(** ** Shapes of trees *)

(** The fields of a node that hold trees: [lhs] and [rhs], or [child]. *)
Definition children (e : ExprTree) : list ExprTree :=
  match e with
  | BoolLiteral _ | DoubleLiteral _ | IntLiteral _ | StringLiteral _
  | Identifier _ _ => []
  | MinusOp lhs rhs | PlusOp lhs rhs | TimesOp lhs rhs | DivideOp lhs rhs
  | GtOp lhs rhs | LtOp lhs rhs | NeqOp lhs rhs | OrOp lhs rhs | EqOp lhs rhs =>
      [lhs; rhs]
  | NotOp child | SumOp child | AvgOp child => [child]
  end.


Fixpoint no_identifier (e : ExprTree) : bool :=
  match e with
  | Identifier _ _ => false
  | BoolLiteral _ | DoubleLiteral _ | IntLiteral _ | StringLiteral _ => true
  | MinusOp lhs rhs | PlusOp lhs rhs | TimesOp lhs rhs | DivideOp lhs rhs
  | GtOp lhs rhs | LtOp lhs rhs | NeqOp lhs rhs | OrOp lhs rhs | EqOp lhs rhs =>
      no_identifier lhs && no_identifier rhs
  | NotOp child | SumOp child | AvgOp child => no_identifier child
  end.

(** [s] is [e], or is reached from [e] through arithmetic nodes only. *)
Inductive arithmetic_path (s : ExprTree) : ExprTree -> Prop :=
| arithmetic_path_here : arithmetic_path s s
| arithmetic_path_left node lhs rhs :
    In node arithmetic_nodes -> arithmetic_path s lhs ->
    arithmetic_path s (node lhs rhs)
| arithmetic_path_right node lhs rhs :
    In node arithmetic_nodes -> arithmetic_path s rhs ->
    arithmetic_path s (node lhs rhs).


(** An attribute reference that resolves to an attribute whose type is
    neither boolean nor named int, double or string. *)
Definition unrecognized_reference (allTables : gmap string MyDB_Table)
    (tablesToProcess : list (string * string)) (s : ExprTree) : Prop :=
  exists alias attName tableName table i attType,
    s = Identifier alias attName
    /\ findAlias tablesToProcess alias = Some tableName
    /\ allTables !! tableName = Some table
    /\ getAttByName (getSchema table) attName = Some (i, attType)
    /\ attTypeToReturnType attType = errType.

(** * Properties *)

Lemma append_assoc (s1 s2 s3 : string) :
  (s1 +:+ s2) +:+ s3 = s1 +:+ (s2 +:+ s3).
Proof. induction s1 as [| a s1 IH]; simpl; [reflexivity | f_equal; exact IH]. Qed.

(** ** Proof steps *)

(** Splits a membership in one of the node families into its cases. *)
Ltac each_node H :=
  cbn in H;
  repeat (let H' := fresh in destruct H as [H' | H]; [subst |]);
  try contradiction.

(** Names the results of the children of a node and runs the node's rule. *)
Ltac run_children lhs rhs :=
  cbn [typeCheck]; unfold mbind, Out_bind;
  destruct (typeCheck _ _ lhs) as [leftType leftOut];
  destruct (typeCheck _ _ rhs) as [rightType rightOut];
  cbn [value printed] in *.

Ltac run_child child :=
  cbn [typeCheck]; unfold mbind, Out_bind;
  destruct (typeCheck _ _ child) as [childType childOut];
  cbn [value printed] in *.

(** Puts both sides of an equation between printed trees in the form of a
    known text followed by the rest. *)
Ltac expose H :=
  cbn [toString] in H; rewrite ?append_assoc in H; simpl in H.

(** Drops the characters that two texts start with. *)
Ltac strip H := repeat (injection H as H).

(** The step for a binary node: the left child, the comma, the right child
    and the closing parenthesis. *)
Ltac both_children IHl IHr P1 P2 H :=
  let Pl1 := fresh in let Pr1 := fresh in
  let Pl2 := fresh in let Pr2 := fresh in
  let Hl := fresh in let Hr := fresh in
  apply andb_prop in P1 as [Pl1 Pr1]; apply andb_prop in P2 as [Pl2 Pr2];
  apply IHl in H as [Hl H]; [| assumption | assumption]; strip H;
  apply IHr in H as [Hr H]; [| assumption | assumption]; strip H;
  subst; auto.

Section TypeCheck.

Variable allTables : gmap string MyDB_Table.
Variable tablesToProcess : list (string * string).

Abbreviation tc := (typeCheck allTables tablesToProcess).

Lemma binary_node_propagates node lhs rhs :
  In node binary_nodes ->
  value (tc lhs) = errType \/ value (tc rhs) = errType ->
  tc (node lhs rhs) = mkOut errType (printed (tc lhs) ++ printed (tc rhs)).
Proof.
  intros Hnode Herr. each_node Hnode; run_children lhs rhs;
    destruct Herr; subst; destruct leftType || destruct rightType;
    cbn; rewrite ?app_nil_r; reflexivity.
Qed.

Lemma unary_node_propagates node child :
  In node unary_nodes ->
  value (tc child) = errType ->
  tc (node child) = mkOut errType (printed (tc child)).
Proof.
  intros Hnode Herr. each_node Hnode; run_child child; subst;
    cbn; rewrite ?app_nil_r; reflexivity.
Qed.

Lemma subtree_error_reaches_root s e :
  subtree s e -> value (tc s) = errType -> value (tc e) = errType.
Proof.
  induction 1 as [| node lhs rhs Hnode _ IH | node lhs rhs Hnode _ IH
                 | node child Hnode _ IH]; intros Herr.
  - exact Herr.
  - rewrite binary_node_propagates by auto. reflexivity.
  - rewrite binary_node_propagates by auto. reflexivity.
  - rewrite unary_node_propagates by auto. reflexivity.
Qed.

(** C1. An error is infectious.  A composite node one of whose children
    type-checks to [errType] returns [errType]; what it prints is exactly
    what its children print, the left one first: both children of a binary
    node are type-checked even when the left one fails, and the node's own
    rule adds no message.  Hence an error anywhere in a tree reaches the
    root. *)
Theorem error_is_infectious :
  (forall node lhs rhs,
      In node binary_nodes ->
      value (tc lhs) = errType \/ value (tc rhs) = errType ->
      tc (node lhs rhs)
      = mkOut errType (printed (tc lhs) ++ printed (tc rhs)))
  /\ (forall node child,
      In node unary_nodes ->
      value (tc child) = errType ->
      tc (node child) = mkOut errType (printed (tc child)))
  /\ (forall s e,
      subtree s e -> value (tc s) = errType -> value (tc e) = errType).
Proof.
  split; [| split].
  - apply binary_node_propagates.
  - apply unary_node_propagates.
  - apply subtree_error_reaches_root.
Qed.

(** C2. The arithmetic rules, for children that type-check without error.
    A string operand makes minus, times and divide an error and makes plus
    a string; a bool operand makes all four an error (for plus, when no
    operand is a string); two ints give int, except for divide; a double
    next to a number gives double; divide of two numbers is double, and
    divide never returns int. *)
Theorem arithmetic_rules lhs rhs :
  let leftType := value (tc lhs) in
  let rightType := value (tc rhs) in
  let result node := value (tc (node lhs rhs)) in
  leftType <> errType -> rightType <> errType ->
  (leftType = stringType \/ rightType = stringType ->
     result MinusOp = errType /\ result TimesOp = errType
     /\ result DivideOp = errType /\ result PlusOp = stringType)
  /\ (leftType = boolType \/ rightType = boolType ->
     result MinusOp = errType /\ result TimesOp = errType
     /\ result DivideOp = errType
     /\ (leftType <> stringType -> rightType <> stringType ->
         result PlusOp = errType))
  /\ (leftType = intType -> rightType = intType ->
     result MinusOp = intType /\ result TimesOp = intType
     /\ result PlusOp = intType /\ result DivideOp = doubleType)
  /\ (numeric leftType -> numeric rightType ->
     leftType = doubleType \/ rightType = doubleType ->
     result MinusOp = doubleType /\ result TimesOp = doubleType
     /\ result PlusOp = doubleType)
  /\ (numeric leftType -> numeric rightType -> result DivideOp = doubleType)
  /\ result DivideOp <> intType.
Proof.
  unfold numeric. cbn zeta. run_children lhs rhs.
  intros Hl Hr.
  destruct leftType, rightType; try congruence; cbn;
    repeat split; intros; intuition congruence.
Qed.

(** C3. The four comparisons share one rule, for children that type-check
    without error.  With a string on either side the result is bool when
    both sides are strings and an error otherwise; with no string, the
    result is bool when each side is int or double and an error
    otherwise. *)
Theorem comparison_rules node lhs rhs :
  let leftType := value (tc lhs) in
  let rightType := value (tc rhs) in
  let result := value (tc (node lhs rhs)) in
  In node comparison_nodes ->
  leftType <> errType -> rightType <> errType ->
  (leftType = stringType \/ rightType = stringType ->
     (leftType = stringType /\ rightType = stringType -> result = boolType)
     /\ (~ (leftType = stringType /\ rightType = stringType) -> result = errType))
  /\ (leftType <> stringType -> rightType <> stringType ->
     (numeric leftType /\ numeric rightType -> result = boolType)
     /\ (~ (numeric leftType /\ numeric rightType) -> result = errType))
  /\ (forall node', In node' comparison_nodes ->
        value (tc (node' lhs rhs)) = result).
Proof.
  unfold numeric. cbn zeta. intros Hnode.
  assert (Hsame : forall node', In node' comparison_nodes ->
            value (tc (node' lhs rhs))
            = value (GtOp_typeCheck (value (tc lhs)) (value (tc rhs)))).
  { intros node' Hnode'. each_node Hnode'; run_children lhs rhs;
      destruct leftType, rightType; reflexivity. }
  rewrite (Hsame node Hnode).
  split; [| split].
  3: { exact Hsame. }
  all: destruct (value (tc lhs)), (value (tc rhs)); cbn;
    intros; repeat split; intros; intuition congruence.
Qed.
---
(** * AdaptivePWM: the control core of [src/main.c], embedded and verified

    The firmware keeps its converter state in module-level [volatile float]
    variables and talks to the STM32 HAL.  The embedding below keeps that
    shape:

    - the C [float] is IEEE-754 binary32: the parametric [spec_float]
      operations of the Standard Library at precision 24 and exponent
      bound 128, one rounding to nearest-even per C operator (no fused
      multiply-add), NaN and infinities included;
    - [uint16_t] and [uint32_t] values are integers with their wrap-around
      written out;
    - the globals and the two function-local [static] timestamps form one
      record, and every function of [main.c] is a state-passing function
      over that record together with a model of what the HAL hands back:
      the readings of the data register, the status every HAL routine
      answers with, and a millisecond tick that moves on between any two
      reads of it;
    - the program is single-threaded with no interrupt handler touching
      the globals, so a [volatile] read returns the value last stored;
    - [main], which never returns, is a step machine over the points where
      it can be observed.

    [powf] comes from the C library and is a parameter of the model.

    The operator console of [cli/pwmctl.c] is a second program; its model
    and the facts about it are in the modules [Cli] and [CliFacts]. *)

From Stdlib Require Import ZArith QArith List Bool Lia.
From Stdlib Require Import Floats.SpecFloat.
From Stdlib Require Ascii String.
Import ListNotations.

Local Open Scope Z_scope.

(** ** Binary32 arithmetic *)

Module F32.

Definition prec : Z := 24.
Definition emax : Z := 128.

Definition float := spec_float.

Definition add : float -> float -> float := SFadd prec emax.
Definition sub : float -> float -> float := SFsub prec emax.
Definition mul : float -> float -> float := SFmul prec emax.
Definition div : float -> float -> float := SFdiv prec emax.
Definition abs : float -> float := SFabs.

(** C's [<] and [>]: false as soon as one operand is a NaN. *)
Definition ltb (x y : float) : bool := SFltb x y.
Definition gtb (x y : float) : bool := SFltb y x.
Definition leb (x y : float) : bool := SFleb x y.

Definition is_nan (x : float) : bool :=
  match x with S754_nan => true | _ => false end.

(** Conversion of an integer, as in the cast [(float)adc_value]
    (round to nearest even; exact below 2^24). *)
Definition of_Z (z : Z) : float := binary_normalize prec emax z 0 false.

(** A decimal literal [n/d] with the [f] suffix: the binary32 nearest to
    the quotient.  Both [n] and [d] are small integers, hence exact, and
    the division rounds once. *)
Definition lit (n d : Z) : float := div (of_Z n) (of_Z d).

- [Exercise instructions]
In the listing above, find the line with "(** * AdaptivePWM: the" and the line with "reads of it;". Output those two lines and every line between them, exactly as written.

- [Worked solution]
(** * AdaptivePWM: the control core of [src/main.c], embedded and verified

    The firmware keeps its converter state in module-level [volatile float]
    variables and talks to the STM32 HAL.  The embedding below keeps that
    shape:

    - the C [float] is IEEE-754 binary32: the parametric [spec_float]
      operations of the Standard Library at precision 24 and exponent
      bound 128, one rounding to nearest-even per C operator (no fused
      multiply-add), NaN and infinities included;
    - [uint16_t] and [uint32_t] values are integers with their wrap-around
      written out;
    - the globals and the two function-local [static] timestamps form one
      record, and every function of [main.c] is a state-passing function
      over that record together with a model of what the HAL hands back:
      the readings of the data register, the status every HAL routine
      answers with, and a millisecond tick that moves on between any two
      reads of it;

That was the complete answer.